Albert Einstein was born in Ulm in Germany in 1879 and had one sister Maja. His father, Hermann, was an industrial. His mother, Pauline Koch came from a rich family. Albert was inquisitive, bohemian and rebel. Being undisciplined, he hated the rigor of German schools so he too finished his high school in Switzerland and his family relocated to Milan.


Mileva Marić in 1896 when she entered the Polytechnic Institute in Zurich

Albert and Mileva were admitted to the physics-mathematics section of the Polytechnic Institute in Zurich (now ETH) in 1896 with three other students: Marcel Grossmann, Louis Kollros and Jakob Ehrat. Albert and Mileva became inseparable, spending countless hours studying together. He attended only a few lectures, preferring to study at home. Mileva was methodical and organized. She helped him channel his energy and guided his studies as we learn from Albert’s letters, exchanged between 1899-1903 during school holidays: 43 letters from Albert to Mileva have been preserved but only 10 of hers remain(5). These letters provide a first-hand account on how they interacted at the time.

In August 1899, Albert wrote to Mileva: « When I read Helmholtz for the first time, it seemed so odd that you were not at my side and today, this is not getting better. I find the work we do together very good, healing and also easier.” Then on 2 October 1899, he wrote from Milan: “… the climate here does not suit me at all, and while I miss work, I find myself filled with dark thoughts – in other words, I miss having you nearby to kindly keep me in check and prevent me from meandering”.

Mileva boarded in a pension for women where she met her life-long friends Helene Kaufler-Savić and Milana Bota. Both spoke of Albert’s continuous presence at Mileva’s place, where he would come freely to borrow books in Mileva’s absence. Milan Popović, Helene’s grandson, published the letters Mileva exchanged with her throughout her life(4).

 By the end of their classes in 1900, Mileva and Albert had similar grades (4.7 and 4.6, respectively) except in applied physics where she got the top mark of 5 but he, only 1. She excelled at experimental work while he did not. But at the oral exam, Professor Minkowski gave 11 out of 12 to the four male students but only 5 to Mileva. Only Albert got his degree.

Meanwhile, Albert’s family strongly opposed their relationship. His mother was adamant. “By the time you’re 30, she’ll already be an old hag!” as Albert reported to Mileva in a letter dated 27 July 1900, as well as « She cannot enter a respectable family ”. Mileva was neither Jewish, nor German. She had a limp and was too intellectual in his mother’s opinion, not to mention prejudices against foreign people. Moreover, Albert’s father insisted his son found work before getting married.

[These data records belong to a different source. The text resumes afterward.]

(** An attempt that finds something, against the full read of the file. *)
Lemma latest_once s stable symbol timeframe r c :
  readLatestCanonicalOnce s stable symbol timeframe = Found r ->
  canonical_read (readCanonicalTsIndex s) = Ok c ->
  fst <$> r = last (default [] c) /\ (forall x, fst <$> r = Some x -> time_of x <> None).
Proof.
  unfold readLatestCanonicalOnce, readCanonicalTsIndex, visible.
  destruct (bin s) as [b|], (meta s) as [| |m]; try discriminate.
  - destruct (negb (is_plain_object m)); [discriminate|]. destruct (negb (_ && _)); [discriminate|].
    destruct (Z.ltb_spec (Z.of_nat (length b)) 8) as [|H8]; [discriminate|].
    destruct (magic_ok b) eqn:Em; [|discriminate]. cbn [negb].
    destruct (negb (_ && _)); [discriminate|].
    destruct (Z.eqb_spec (Z.of_nat (length b)) (expected_bytes (header_count b))) as [Hl|]; [|discriminate]. cbn [negb].
    assert (Hv : valid_count b = Some (header_count b)).
    { unfold valid_count. rewrite Em, <- Hl, Z.leb_refl, (proj2 (Z.leb_le 8 _)) by lia. done. }
    rewrite Hv. set (rs := records_of b (header_count b)).
    assert (Hrs : length rs = Z.to_nat (header_count b)) by apply chunks_length.
    destruct (Z.eqb_spec (header_count b) 0) as [H0|H0].
    + assert (rs = []) as -> by (apply length_zero_iff_nil; lia).
      destruct stable; [|discriminate]. by intros [= <-] [= <-].
    + destruct (decodeLatestRecord _ _) as [x|] eqn:Ex; [|discriminate].
      destruct (_ && _); [discriminate|]. destruct stable; [|discriminate]. intros [= <-] Hc.
      apply decode_latest in Ex as [Hx Ht]. cbn [fmap option_fmap option_map fst].
      split; [|by intros y [= <-]].
      destruct (decode_all m rs) as [|l|] eqn:El; [by injection Hc as <-; exfalso; revert El; unfold decode_all; destruct (mapM _ _)| |done].
      injection Hc as <-. symmetry. apply (decode_all_last m rs l x El).
      * intros ->. cbn in Hrs. unfold expected_bytes in Hl. lia.
      * rewrite Hrs. by replace (Z.to_nat (header_count b) - 1)%nat with (Z.to_nat (header_count b - 1)) by lia.
  - by intros [= <-] [= <-].
  - destruct (negb (is_plain_object m)); [discriminate|]. destruct (negb (_ && _)); [discriminate|].
    destruct (_ && _); [|discriminate]. by intros [= <-] [= <-].
Qed.

(** The attempts on a file that does not change; how often it seemed to
    change does not matter. *)
Lemma latest_attempts_once n states i reason symbol timeframe s r :
  (forall j, (states j).1 = s) -> latest_attempts n states i reason symbol timeframe = Ok r ->
  exists stable, readLatestCanonicalOnce s stable symbol timeframe = Found r.
Proof.
  intros Hs. revert i reason. induction n as [|n IH]; intros i reason; cbn [latest_attempts]; [done|].
  rewrite Hs. destruct (readLatestCanonicalOnce s (states i).2 symbol timeframe) eqn:E; [|done|apply IH].
  intros [= <-]. by eexists.
Qed.

Lemma latest_none d symbol timeframe g rg :
  readSegments sha256 d symbol timeframe None = Ok g -> readLatestSegments sha256 d symbol timeframe = Ok rg ->
  g = None <-> rg = None.
Proof.
  unfold readSegments, readLatestSegments. destruct (readManifest d symbol timeframe) as [[m|]|]; [| |done]; cbn [rbind].
  - destruct (readSegmentsFromManifest _ _ _ _); [|done]. cbn [rbind]. intros [= <-].
    destruct (rmap _ _) as [[|y ys]|]; [done| |done]. cbn [rbind]. by intros [= <-].
  - by intros [= <-] [= <-].
Qed.

Lemma merge_two c s : mergeRecords [c; s] = mergeRecords [c ++ s].
Proof. unfold mergeRecords. cbn [concat]. by rewrite !app_nil_r. Qed.

Lemma read_sorted d symbol timeframe l : readSegments sha256 d symbol timeframe None = Ok (Some l) ->
  StronglySorted by_time l /\ Forall (fun r => time_of r <> None) l.
Proof.
  intros H. apply readSegments_ok in H as (m & all & _ & _ & ->). split; [apply merge_sorted|].
  apply Forall_forall. intros r (ms & Hw)%merge_elem. apply wins_elem in Hw as [_ ->]. done.
Qed.

(** The bounded read of the newest record of a series gives the last
    record of the full read, of the canonical file and the segments merged,
    whenever both reads succeed and the canonical times increase: the two
    last records of every file are enough. *)
Theorem latest_record_agrees s d symbol timeframe states l r :
  (forall i, (states i).1 = s) ->
  (forall c, readCanonicalTsIndex s = ReadRecords c -> StronglySorted by_time c) ->
  readTsIndex sha256 s d symbol timeframe = Ok l ->
  readLatestTsRecord sha256 states d symbol timeframe = Ok r ->
  (fun x => x.1.1) <$> r = last (default [] l).
Proof.
  intros Hs Hsorted Hl Hr. unfold readTsIndex in Hl. apply rbind_ok in Hl as (c & Hc & Hl).
  apply rbind_ok in Hl as (g & Hg & [= <-]).
  unfold readLatestTsRecord in Hr. apply guard_ok in Hr as [_ Hr]. apply rbind_ok in Hr as (rc & Hrc & Hr).
  apply rbind_ok in Hr as (rg & Hrg & [= <-]).
  destruct (latest_attempts_once _ _ _ _ _ _ s rc Hs Hrc) as [stable Honce].
  destruct (latest_once _ _ _ _ _ _ Honce Hc) as [Hlast Htime]. clear Honce Hrc.
  assert (Hcs : StronglySorted by_time (default [] c)).
  { destruct (readCanonicalTsIndex s) as [|k|]; [| |done]; injection Hc as <-; [constructor|by apply Hsorted]. }
  destruct g as [g|].
  - destruct rg as [y|]; [|by destruct (latest_none _ _ _ _ _ Hg Hrg) as [_ H]; discriminate H].
    destruct (read_sorted _ _ _ _ Hg) as [Hgs Hgt].
    apply (latest_is_last sha256 d symbol timeframe g y Hg), last_Some in Hrg as [k ->].
    assert (E : last (default [] (mergeCanonicalAndSegments c (Some (k ++ [y])))) = last (mergeRecords [default [] c ++ k ++ [y]])).
    { destruct c as [c|]; cbn [mergeCanonicalAndSegments default from_option id]; [by rewrite merge_two|].
      by rewrite merge_id. }
    rewrite E. destruct rc as [[x n]|]; cbn [fmap option_fmap option_map fst] in *.
    + destruct (default [] c) as [|? ?] eqn:Ec using rev_ind; [done|]. clear IHl. rewrite last_snoc in Hlast. injection Hlast as <-.
      symmetry. apply newest_last, newest_app; [|done|].
      * apply newest_first; [done|by apply Htime].
      * apply Forall_app in Hgt as [_ Hgt]. by inversion Hgt.
    + symmetry in Hlast. apply last_None in Hlast as ->. rewrite app_nil_l, merge_id by done. by rewrite last_snoc.
  - assert (rg = None) as -> by (by apply (latest_none d symbol timeframe None)).
    destruct rc as [[x n]|], c as [c|]; cbn in *; done.
Qed.
End ReadProps.

(** ** What the readers say of the states of a write *)

Section Crash.
Context {dp : DateParser}.

Lemma overlong_not_found s b stable symbol timeframe r : bin s = Some b -> overlong b ->
  readLatestCanonicalOnce s stable symbol timeframe <> Found r.
Proof.
  intros Hb Ho. unfold readLatestCanonicalOnce. rewrite Hb. destruct (meta s) as [| |m]; [done|done|].
  destruct (negb (is_plain_object m)); [done|]. destruct (negb (_ && _)); [done|]. cbv zeta. destruct (_ <? 8); [done|]. destruct (negb (magic_ok b)); [done|].
  destruct (negb (_ && _)); [done|]. unfold overlong in Ho. destruct (Z.eqb_spec (Z.of_nat (length b)) (expected_bytes (header_count b))); [lia|done].
Qed.

Lemma found_counted s b stable symbol timeframe r : bin s = Some b -> readLatestCanonicalOnce s stable symbol timeframe = Found r ->
  exists m, meta s = MetaVal m /\ strict_eq (prop m "count") (VInt (header_count b)) = true.
Proof.
  intros Hb. unfold readLatestCanonicalOnce. rewrite Hb. destruct (meta s) as [| |m]; [done|done|].
  destruct (negb (is_plain_object m)); [done|]. destruct (negb (_ && _)); [done|]. cbv zeta. destruct (_ <? 8); [done|]. destruct (negb (magic_ok b)); [done|].
  destruct (number_is_integer _ && strict_eq _ _) eqn:E; [|done]. intros _. apply andb_true_iff in E as [_ E]. by exists m.
Qed.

In September 1900, Albert wrote to Mileva: “I look forward to resume our new common work. You must now continue with your research – how proud I will be to have a doctor for my spouse when I’ll only be an ordinary man.“ They both came back to Zurich in October 1900 to start their thesis work. The other three students all received assistant positions at the Institute, but Albert did not. He suspected that professor Weber was blocking him. Without a job, he refused to marry her. They made ends meet by giving private lessons and “continue[d] to live and work as before.“ as Mileva wrote to her friend Helene Savić.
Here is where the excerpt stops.